Mungkin mereka pikir jika menolak saya bakal meledakkan bom dan membunuh kita semua."
Falmata berpisah dengan para petani dan menghabiskan beberapa hari di dalam hutan guna menemukan jalan kembali ke Maiduguri dan berjumpa dengan keluarganya.
Dia lantas bertemu dengan sekelompok pemburu yang membolehkan dia bergabung menembus hutan.
Namun, para pemburu itu diserang milisi Boko Haram. Dalam kebingungan, Falmata berhasil menyelinap ke dalam hutan.
"Saya tidak tahu seluk beluk hutan itu. Setiap bunyi menakutkan, jadi saya terus bergerak. Setiap ada kesempatan, saya tidur di antara pepohonan," katanya.
"Sepertinya saya menghabiskan satu minggu tanpa makanan. Saya minum air di celah pohon dan menggunakan air ini untuk mencuci tangan dan kaki saat bersembahyang."
"Saya bersembahyang dua atau tiga kali sehari setiap menemukan air. Saya sangat takut, tapi Allah membantu saya dan saya mencapai sebuah kota."
Salah satu orang berbaik hati memberikan Falmata tempat menginap dan membantunya menghubungi keluarga di Maiduguri.
Selama berbulan-bulan setelah melarikan diri, Falmata bersembunyi. Dia takut aparat mengetahui soal dirinya dan dia akan ditangkap.
Dr Akilu berpendapat perempuan muda seperti Falmata memerlukan waktu untuk menjalin kembali hubungan dengan keluarganya.

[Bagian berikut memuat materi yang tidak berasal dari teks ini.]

(* ===== verification/CameraSpi.v ===== *)
(** * Packets between the Teensy and the roboRIO

    The bytes of a transfer as integers; what is packed is unpacked up to the
    rounding of the targets, which happens once. *)

From Stdlib Require Import ZArith Lia SpecFloat.
From stdpp Require Import base list numbers option.
From S2P Require Import Prelude Bitpacking LinearPacking Cobs CameraPackets CameraUart.
Open Scope Z_scope.

(** ** Fields of an integer *)

Lemma bit_of_bytes l k : Forall is_byte l -> 0 <= k -> bit l k = Z.testbit (of_bytes l) k.
Proof.
  intros Hl. revert k. induction Hl as [|b l Hb Hl IH]; intros k Hk; cbn [of_bytes].
  - unfold bit. by rewrite lookup_nil, Z.testbit_0_l.
  - unfold is_byte in Hb. destruct (Z.lt_ge_cases k 8) as [Hlt|Hge].
    + unfold bit. rewrite Z.div_small, Z.mod_small by lia. cbn. rewrite <- (Z.mod_pow2_bits_low (b + _) 8) by lia.
      change (2 ^ 8) with 256. rewrite Z.mul_comm, Z.mod_add, Z.mod_small by lia. done.
    + assert (bit (b :: l) k = bit l (k - 8)) as ->.
      { unfold bit. assert (k / 8 = (k - 8) / 8 + 1 /\ k mod 8 = (k - 8) mod 8) as [-> ->] by (Z.div_mod_to_equations; lia).
        assert (0 <= (k - 8) / 8) by (apply Z.div_pos; lia). rewrite Z2Nat.inj_add by lia. rewrite Nat.add_comm. done. }
      rewrite IH by lia. replace k with (k - 8 + 8) at 2 by lia. rewrite <- Z.div_pow2_bits by lia.
      change (2 ^ 8) with 256. rewrite Z.mul_comm, Z.div_add, Z.div_small by lia. done.
Qed.

Lemma pack_loop_bytes s w bits off v : forall fuel c l l',
  Forall is_byte l -> pack_loop s w bits off fuel v c l = Ok l' -> Forall is_byte l'.
Proof.
  induction fuel as [|fuel IH]; intros c l l' Hl; cbn [pack_loop]; destruct (c <? bits).
  1: done.
  1,3: destruct (c =? bits); [|done]; by intros [= <-].
  destruct (l !! _) as [b|]; [|done]. cbn [get_or mbind result_bind]. apply IH.
  apply list.Forall_insert; [done|]. unfold pack_byte. apply u8_byte.
Qed.

Section Fields.
Context (s : bool) (bits off : Z) (l : list Z).
Context (Hbits : 0 <= bits <= 32) (Hoff : 0 <= off) (Hl : Forall is_byte l) (Hlen : bits + off <= Z.of_nat (length l) * 8).

(** The field of an integer. *)
Lemma unpack_field : UnpackBits s 32 bits off l = Ok ((of_bytes l / 2 ^ off) mod 2 ^ bits).
Proof.
  unfold UnpackBits. rewrite (proj2 (Z.leb_le _ _)) by done. cbn [check mbind result_bind].
  destruct (unpack_loop_spec s 32 bits off Hbits Hoff l Hlen (Z.to_nat bits) 0 0) as (v & -> & Hv); [lia|lia|].
  f_equal. apply Z.bits_inj'. intros i Hi. rewrite Hv by done. rewrite Z.testbit_0_l. cbn [orb].
  rewrite (proj2 (Z.leb_le 0 i)) by done. cbn [andb]. destruct (Z.ltb_spec i bits).
  - rewrite Z.mod_pow2_bits_low, Z.div_pow2_bits by lia. rewrite bit_of_bytes by (done || lia). cbn [andb]. f_equal. lia.
  - by rewrite Z.mod_pow2_bits_high by lia.
Qed.

(** Packing into a field that is zero adds. *)
Lemma pack_field v :
  0 <= v < 2 ^ bits -> (of_bytes l / 2 ^ off) mod 2 ^ bits = 0 ->
  PackBits s 32 bits off v l = Ok (to_bytes (length l) (of_bytes l + v * 2 ^ off)).
Proof.
  intros Hv Hz. unfold PackBits. rewrite (proj2 (Z.leb_le _ _)) by done. cbn [check mbind result_bind].
  destruct (pack_loop_spec s 32 bits off Hbits Hoff v (Z.to_nat bits) 0 l) as (l' & E & El & Hb); [lia|lia|done|].
  rewrite E. f_equal. pose proof (pack_loop_bytes _ _ _ _ _ _ _ _ _ Hl E) as Hl'.
  rewrite <- (to_of_bytes l') by done. rewrite El. f_equal.
  assert (0 < 2 ^ off) as Hpo by (apply Z.pow_pos_nonneg; lia).
  assert (forall j, bits <= j -> Z.testbit v j = false) as Hhigh.
  { intros j Hj. rewrite <- (Z.mod_small v (2 ^ bits)) by done. apply Z.mod_pow2_bits_high. lia. }
  assert (forall i, off <= i < off + bits -> Z.testbit (of_bytes l) i = false) as Hzero.
  { intros i Hi. replace i with (i - off + off) by lia. rewrite <- Z.div_pow2_bits by lia.
    rewrite <- (Z.mod_pow2_bits_low _ bits) by lia. by rewrite Hz, Z.testbit_0_l. }
  assert (Z.land (of_bytes l) (Z.shiftl v off) = 0) as Hdis.
  { apply Z.bits_inj'. intros i Hi. rewrite Z.land_spec, Z.shiftl_spec, Z.testbit_0_l by lia.
    destruct (Z.lt_ge_cases i off); [rewrite (Z.testbit_neg_r v) by lia; apply andb_false_r|].
    destruct (Z.lt_ge_cases i (off + bits)); [by rewrite Hzero by lia|]. rewrite Hhigh by lia. apply andb_false_r. }
  rewrite <- Z.shiftl_mul_pow2, Z.add_nocarry_lxor, Z.lxor_lor by done.
  apply Z.bits_inj'. intros i Hi. rewrite <- bit_of_bytes by done. rewrite Hb by done. rewrite Z.add_0_r.
  rewrite Z.lor_spec, Z.shiftl_spec by lia. rewrite bit_of_bytes by done.
  destruct (Z.leb_spec off i), (Z.ltb_spec i (off + bits)); cbn [andb].
  - by rewrite Hzero by lia.
  - by rewrite Hhigh, orb_false_r by lia.
  - by rewrite (Z.testbit_neg_r v), orb_false_r by lia.
  - by rewrite (Z.testbit_neg_r v), orb_false_r by lia.
Qed.
End Fields.

(** ** Words *)

Lemma to_bytes_app n m x y :
  0 <= x < 2 ^ (8 * Z.of_nat n) -> to_bytes (n + m) (x + 2 ^ (8 * Z.of_nat n) * y) = to_bytes n x ++ to_bytes m y.
Proof.
  revert x. induction n as [|n IH]; intros x Hx.
  - assert (x = 0) as -> by (cbn in Hx; lia). cbn [Nat.add to_bytes app]. f_equal. cbn. lia.
  - replace (8 * Z.of_nat (S n)) with (8 + 8 * Z.of_nat n) in * by lia. rewrite Z.pow_add_r in * by lia.
    change (2 ^ 8) with 256 in *. set (k := 2 ^ (8 * Z.of_nat n)) in *. cbn [Nat.add to_bytes app]. unfold u8. change (2 ^ 8) with 256. f_equal.
    + replace (x + 256 * k * y) with (x + k * y * 256) by lia. by rewrite Z.mod_add.
    + replace (x + 256 * k * y) with (x + k * y * 256) by lia. rewrite Z.div_add by lia. apply IH.
      split; [apply Z.div_pos; lia|apply Z.div_lt_upper_bound; lia].
Qed.

(** A field in the low word does not see what follows. *)
Lemma low_field x y bits off :
  0 <= bits -> 0 <= off -> bits + off <= 32 -> ((x + 2 ^ 32 * y) / 2 ^ off) mod 2 ^ bits = (x / 2 ^ off) mod 2 ^ bits.
Proof.
  intros Hb Ho Hs. replace (2 ^ 32 * y) with (2 ^ (32 - off) * y * 2 ^ off).
  2: { replace 32 with (32 - off + off) at 2 by lia. rewrite Z.pow_add_r by lia. lia. }
  rewrite Z.div_add by lia. replace (2 ^ (32 - off) * y) with (2 ^ (32 - off - bits) * y * 2 ^ bits).
  2: { replace (32 - off) with (32 - off - bits + bits) at 2 by lia. rewrite Z.pow_add_r by lia. lia. }
  by rewrite Z.mod_add by lia.
Qed.

Section Words.
Context (s : bool).

Definition word (x : Z) : Prop := 0 <= x < 2 ^ 32.

Lemma of_word x g : word x -> of_bytes (to_bytes 4 x ++ g) = x + 2 ^ 32 * of_bytes g.
Proof. intros Hx. rewrite of_bytes_app, to_bytes_length, of_to_bytes. by rewrite Z.mod_small. Qed.

Lemma word_bytes x g : Forall is_byte g -> Forall is_byte (to_bytes 4 x ++ g).
Proof. intros Hg. apply list.Forall_app. split; [apply to_bytes_bytes|done]. Qed.

Lemma pack_word bits off v x g :
  0 <= bits -> 0 <= off -> bits + off <= 32 -> word x -> Forall is_byte g -> 0 <= v < 2 ^ bits ->
  (x / 2 ^ off) mod 2 ^ bits = 0 -> word (x + v * 2 ^ off) ->
  PackBits s 32 bits off v (to_bytes 4 x ++ g) = Ok (to_bytes 4 (x + v * 2 ^ off) ++ g).
Proof.
  intros Hb Ho Hs Hx Hg Hv Hz Hx'. rewrite pack_field; [|lia|done|by apply word_bytes|..|done|].
  - rewrite of_word, length_app, to_bytes_length by done.
    replace (x + 2 ^ 32 * of_bytes g + v * 2 ^ off) with (x + v * 2 ^ off + 2 ^ (8 * Z.of_nat 4) * of_bytes g)
      by (change (8 * Z.of_nat 4) with 32; lia).
    rewrite to_bytes_app by done. by rewrite to_of_bytes.
  - rewrite length_app, to_bytes_length. lia.
  - by rewrite of_word, low_field.
Qed.
Lemma Shift_rep b x xs : rep b (x :: xs) -> exists b', Shift b = Ok b' /\ rep b' xs.
Proof.
  intros Hrep. pose proof Hrep as [Hl Ho Hs Hf Hc]. unfold Shift, destroy.
  destruct (rep_cell b (x :: xs) 0 Hrep) as [Ec Hc0]; [lia|]. rewrite Hc0, Ec. cbn [lookup list_lookup Z.to_nat].
  eexists. split; [done|]. cbn [length] in *.
  split; cbn [data_ oldest_ size_]; rewrite ?length_insert; try lia.
  - by apply (advance _ 0); lia.
  - rewrite Hs. unfold u64. rewrite Z.mod_small; lia.
  - intros i Hi. destruct (advance (oldest_ b) i Ho Hi) as [_ ->].
    rewrite insert_cell by (try case_decide; lia). destruct (decide (i = buffer_size - 1)) as [->|Hne].
    + rewrite decide_True by done. by rewrite lookup_ge_None_2 by lia.
    + rewrite decide_False, Hc by lia. by replace (Z.to_nat (i + 1)) with (S (Z.to_nat i)) by lia.
Qed.

Lemma Shift_empty b : rep b [] -> Shift b = Fatal OutOfRange.
Proof.
  intros Hrep. unfold Shift, destroy. destruct (rep_cell b [] 0 Hrep) as [_ ->]; [lia|]. done.
Qed.

Lemma reset_loop_rep xs b fuel :
  rep b xs -> (length xs <= fuel)%nat -> exists b', reset_loop fuel b = Ok b' /\ rep b' [].
Proof.
  revert b fuel. induction xs as [|x xs IH]; intros b fuel Hrep Hf.
  - exists b. split; [|done]. destruct fuel; cbn; unfold empty; by rewrite (rep_size _ _ Hrep).
  - destruct fuel as [|fuel]; [cbn in Hf; lia|]. cbn [reset_loop]. unfold empty. rewrite (rep_size _ _ Hrep).
    cbn [length]. replace (Z.of_nat (S (length xs)) =? 0) with false by (symmetry; apply Z.eqb_neq; lia).
    destruct (Shift_rep b x xs Hrep) as (b' & -> & Hrep'). cbn [mbind result_bind length] in *.
    apply IH; [done|lia].
Qed.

"Dia terlalu lama berjauhan dengan keluarganya dan mungkin dia berubah dalam kurun waktu tersebut. Keluarganya juga mungkin berubah dan punya trauma sendiri."
Seperti banyak keluarga lainnya di bagian timur laut Nigeria, keluarga Falmata tercerai berai akibat pertempuran.
Dia kini hidup bersama ibunya di sebuah kamp untuk pengungsi. Kondisinya sulit, tapi setidaknya tiada yang tahu kisahnya.